Please print each entry below exactly as it reads.

----- Records supplied

Lemma read_dict_Some h r m :
  Store.read_dict h r = Some m ↔
  ∃ d, h !! r = Some (Store.Dict d)
    ∧ map_Forall (λ _ v, is_Some (Store.read_list h v)) d
    ∧ m = (λ v, default [] (Store.read_list h v)) <$> d.
Proof.
  unfold Store.read_dict. split.
  - destruct (h !! r) as [[l|d]|]; try done.
    case_decide; [|done]. intros [= <-]. by exists d.
  - intros (d & -> & Hd & ->). by rewrite decide_True.
Qed.

Lemma read_dict_prefix h h' r m :
  h `prefix_of` h' → Store.read_dict h r = Some m →
  Store.read_dict h' r = Some m.
Proof.
  rewrite !read_dict_Some. intros Hh (d & Hr & Hd & ->). exists d.
  split; [by eapply prefix_lookup_Some|]. split.
  - intros k v Hk. destruct (Hd k v Hk) as [l Hl].
    exists l. by eapply read_list_prefix.
  - apply map_fmap_ext. intros k v Hk. destruct (Hd k v Hk) as [l Hl].
    by rewrite Hl, (read_list_prefix h h' v l).
Qed.

(** *** Running the primitives *)

Lemma bind_run {A B} (m : M A) (k : A → M B) h a h' :
  m h = (Ok a, h') → Store.bind m k h = k a h'.
Proof. unfold Store.bind. by intros ->. Qed.

Lemma bind_raise {A B} (m : M A) (k : A → M B) h e h' :
  m h = (Raise e, h') → Store.bind m k h = (Raise e, h').
Proof. unfold Store.bind. by intros ->. Qed.

Lemma as_list_run h r l :
  h !! r = Some (Store.List l) → Store.as_list r h = (Ok l, h).
Proof. unfold Store.as_list. by intros ->. Qed.

Lemma as_dict_run h r d :
  h !! r = Some (Store.Dict d) → Store.as_dict r h = (Ok d, h).
Proof. unfold Store.as_dict. by intros ->. Qed.

Lemma dict_items_run h r d :
  h !! r = Some (Store.Dict d) →
  Store.dict_items r h = (Ok (map_to_list d), h).
Proof.
  intros Hr. unfold Store.dict_items.
  by rewrite (bind_run _ _ _ _ _ (as_dict_run _ _ _ Hr)).
Qed.

Lemma dict_values_run h r d :
  h !! r = Some (Store.Dict d) →
  Store.dict_values r h = (Ok (values d), h).
Proof.
  intros Hr. unfold Store.dict_values.
  by rewrite (bind_run _ _ _ _ _ (as_dict_run _ _ _ Hr)).
Qed.
(** ** validateArgs

    Returns the error text (the empty string when the arguments are fine)
    together with the message as the function leaves it. *)
Definition validateArgs (message : option Message) : string * option Message :=
  match message with
  | None => ("Internal error.  A message parameter was not supplied.", message)
  | Some m =>
    if negb (Js.truthy (gwUrl m)) then
      ("gwUrl is required.", message)
    else if negb (Js.truthy (__ow_meta_namespace m)) then
      ("__ow_meta_namespace is required.", message)
    else if negb (Js.truthy (basepath m)) then
      ("basepath is required.", message)
    else if negb (Js.truthy (relpath m)) && Js.truthy (operation m) then
      ("When specifying an operation, the relpath is required.", message)
    else if Js.truthy (operation m) then
      ("", Some (set_operation (Js.toLowerCase <$> operation m) m))
    else
      ("", message)
  end.

(** ** Data exchanged with the gateway *)

(** [gwInfo]: the gateway's URL and, when user and password are both given,
    the basic-authentication token. *)
Record GwInfo := mkGwInfo {
  gwInfo_gwUrl : option string;
  gwInfo_gwAuth : option string
}.

(** A tenant as [utils.getTenants] returns it; [main] reads its [id]. *)
Record Tenant := mkTenant {
  tenant_id : string
}.

(** An API as [utils.getApis] returns it. [main] reads [id], [tenantId] and
    [basePath]; the rest of the object is the gateway's own description of
    the API, of a type [Native] this file does not look into. *)
Record GwApi (Native : Type) := mkGwApi {
  api_id : string;
  api_tenantId : string;
  api_basePath : string;
  api_native : Native
}.
Arguments mkGwApi {Native} _ _ _ _.
Arguments api_id {Native} _.
Arguments api_tenantId {Native} _.
Arguments api_basePath {Native} _.
Arguments api_native {Native} _.

(** The [endpoint] object handed to [utils.removeEndpointFromSwaggerApi]. *)
Record Endpoint := mkEndpoint {
  gatewayMethod : option string;
  gatewayPath : option string
}.

(** What [utils.removeEndpointFromSwaggerApi] returns: the edited document,
    or an error text ([typeof swaggerOrErrMsg === 'string']). *)
Inductive SwaggerOrErrMsg (Swagger : Type) :=
| EditedSwagger (doc : Swagger)
| ErrMsg (msg : string).
Arguments EditedSwagger {Swagger} _.
Arguments ErrMsg {Swagger} _.

(** ** Promises *)

(** How a promise settles. A rejection reason is represented by the text its
    coercion to a string gives, which is all [main] does with it. *)
Inductive Settled (A : Type) :=
| Resolved (value : A)
| Rejected (reason : string).
Arguments Resolved {A} _.
Arguments Rejected {A} _.

(** A request made to the gateway through [utils.js]. *)
Inductive GwCall (Swagger : Type) :=
| CallGetTenants (gwInfo : GwInfo) (ns : option string) (tenantInstance : string)
| CallGetApis (gwInfo : GwInfo) (tenantId : string) (bp : option string)
| CallDeleteApi (gwInfo : GwInfo) (apiId : string)
| CallAddApi (gwInfo : GwInfo) (tenantId : string) (swagger : Swagger) (apiId : string).
Arguments CallGetTenants {Swagger} _ _ _.
Arguments CallGetApis {Swagger} _ _ _.
Arguments CallDeleteApi {Swagger} _ _.
Arguments CallAddApi {Swagger} _ _ _ _.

----------

Exercise solution:
Lemma read_dict_Some h r m :
  Store.read_dict h r = Some m ↔
  ∃ d, h !! r = Some (Store.Dict d)
    ∧ map_Forall (λ _ v, is_Some (Store.read_list h v)) d
    ∧ m = (λ v, default [] (Store.read_list h v)) <$> d.
Proof.
  unfold Store.read_dict. split.
  - destruct (h !! r) as [[l|d]|]; try done.
    case_decide; [|done]. intros [= <-]. by exists d.
  - intros (d & -> & Hd & ->). by rewrite decide_True.
Qed.

Lemma read_dict_prefix h h' r m :
  h `prefix_of` h' → Store.read_dict h r = Some m →
  Store.read_dict h' r = Some m.
Proof.
  rewrite !read_dict_Some. intros Hh (d & Hr & Hd & ->). exists d.
  split; [by eapply prefix_lookup_Some|]. split.
  - intros k v Hk. destruct (Hd k v Hk) as [l Hl].
    exists l. by eapply read_list_prefix.
  - apply map_fmap_ext. intros k v Hk. destruct (Hd k v Hk) as [l Hl].
    by rewrite Hl, (read_list_prefix h h' v l).
Qed.

(** *** Running the primitives *)

Lemma bind_run {A B} (m : M A) (k : A → M B) h a h' :
  m h = (Ok a, h') → Store.bind m k h = k a h'.
Proof. unfold Store.bind. by intros ->. Qed.

Lemma bind_raise {A B} (m : M A) (k : A → M B) h e h' :
  m h = (Raise e, h') → Store.bind m k h = (Raise e, h').
Proof. unfold Store.bind. by intros ->. Qed.

Lemma as_list_run h r l :
  h !! r = Some (Store.List l) → Store.as_list r h = (Ok l, h).
Proof. unfold Store.as_list. by intros ->. Qed.

Lemma as_dict_run h r d :
  h !! r = Some (Store.Dict d) → Store.as_dict r h = (Ok d, h).
Proof. unfold Store.as_dict. by intros ->. Qed.

Lemma dict_items_run h r d :
  h !! r = Some (Store.Dict d) →
  Store.dict_items r h = (Ok (map_to_list d), h).
Proof.
  intros Hr. unfold Store.dict_items.
  by rewrite (bind_run _ _ _ _ _ (as_dict_run _ _ _ Hr)).
Qed.

Lemma dict_values_run h r d :
  h !! r = Some (Store.Dict d) →
  Store.dict_values r h = (Ok (values d), h).
Proof.
  intros Hr. unfold Store.dict_values.
  by rewrite (bind_run _ _ _ _ _ (as_dict_run _ _ _ Hr)).
Qed.
(** ** validateArgs

    Returns the error text (the empty string when the arguments are fine)
    together with the message as the function leaves it. *)
Definition validateArgs (message : option Message) : string * option Message :=
  match message with
  | None => ("Internal error.  A message parameter was not supplied.", message)
  | Some m =>
    if negb (Js.truthy (gwUrl m)) then
      ("gwUrl is required.", message)
    else if negb (Js.truthy (__ow_meta_namespace m)) then
      ("__ow_meta_namespace is required.", message)
    else if negb (Js.truthy (basepath m)) then
      ("basepath is required.", message)
    else if negb (Js.truthy (relpath m)) && Js.truthy (operation m) then
      ("When specifying an operation, the relpath is required.", message)
    else if Js.truthy (operation m) then
      ("", Some (set_operation (Js.toLowerCase <$> operation m) m))
    else
      ("", message)
  end.

(** ** Data exchanged with the gateway *)

(** [gwInfo]: the gateway's URL and, when user and password are both given,
    the basic-authentication token. *)
Record GwInfo := mkGwInfo {
  gwInfo_gwUrl : option string;
  gwInfo_gwAuth : option string
}.

(** A tenant as [utils.getTenants] returns it; [main] reads its [id]. *)
Record Tenant := mkTenant {
  tenant_id : string
}.

(** An API as [utils.getApis] returns it. [main] reads [id], [tenantId] and
    [basePath]; the rest of the object is the gateway's own description of
    the API, of a type [Native] this file does not look into. *)
Record GwApi (Native : Type) := mkGwApi {
  api_id : string;
  api_tenantId : string;
  api_basePath : string;
  api_native : Native
}.
Arguments mkGwApi {Native} _ _ _ _.
Arguments api_id {Native} _.
Arguments api_tenantId {Native} _.
Arguments api_basePath {Native} _.
Arguments api_native {Native} _.

(** The [endpoint] object handed to [utils.removeEndpointFromSwaggerApi]. *)
Record Endpoint := mkEndpoint {
  gatewayMethod : option string;
  gatewayPath : option string
}.

(** What [utils.removeEndpointFromSwaggerApi] returns: the edited document,
    or an error text ([typeof swaggerOrErrMsg === 'string']). *)
Inductive SwaggerOrErrMsg (Swagger : Type) :=
| EditedSwagger (doc : Swagger)
| ErrMsg (msg : string).
Arguments EditedSwagger {Swagger} _.
Arguments ErrMsg {Swagger} _.

(** ** Promises *)

(** How a promise settles. A rejection reason is represented by the text its
    coercion to a string gives, which is all [main] does with it. *)
Inductive Settled (A : Type) :=
| Resolved (value : A)
| Rejected (reason : string).
Arguments Resolved {A} _.
Arguments Rejected {A} _.

(** A request made to the gateway through [utils.js]. *)
Inductive GwCall (Swagger : Type) :=
| CallGetTenants (gwInfo : GwInfo) (ns : option string) (tenantInstance : string)
| CallGetApis (gwInfo : GwInfo) (tenantId : string) (bp : option string)
| CallDeleteApi (gwInfo : GwInfo) (apiId : string)
| CallAddApi (gwInfo : GwInfo) (tenantId : string) (swagger : Swagger) (apiId : string).
Arguments CallGetTenants {Swagger} _ _ _.
Arguments CallGetApis {Swagger} _ _ _.
Arguments CallDeleteApi {Swagger} _ _.
Arguments CallAddApi {Swagger} _ _ _ _.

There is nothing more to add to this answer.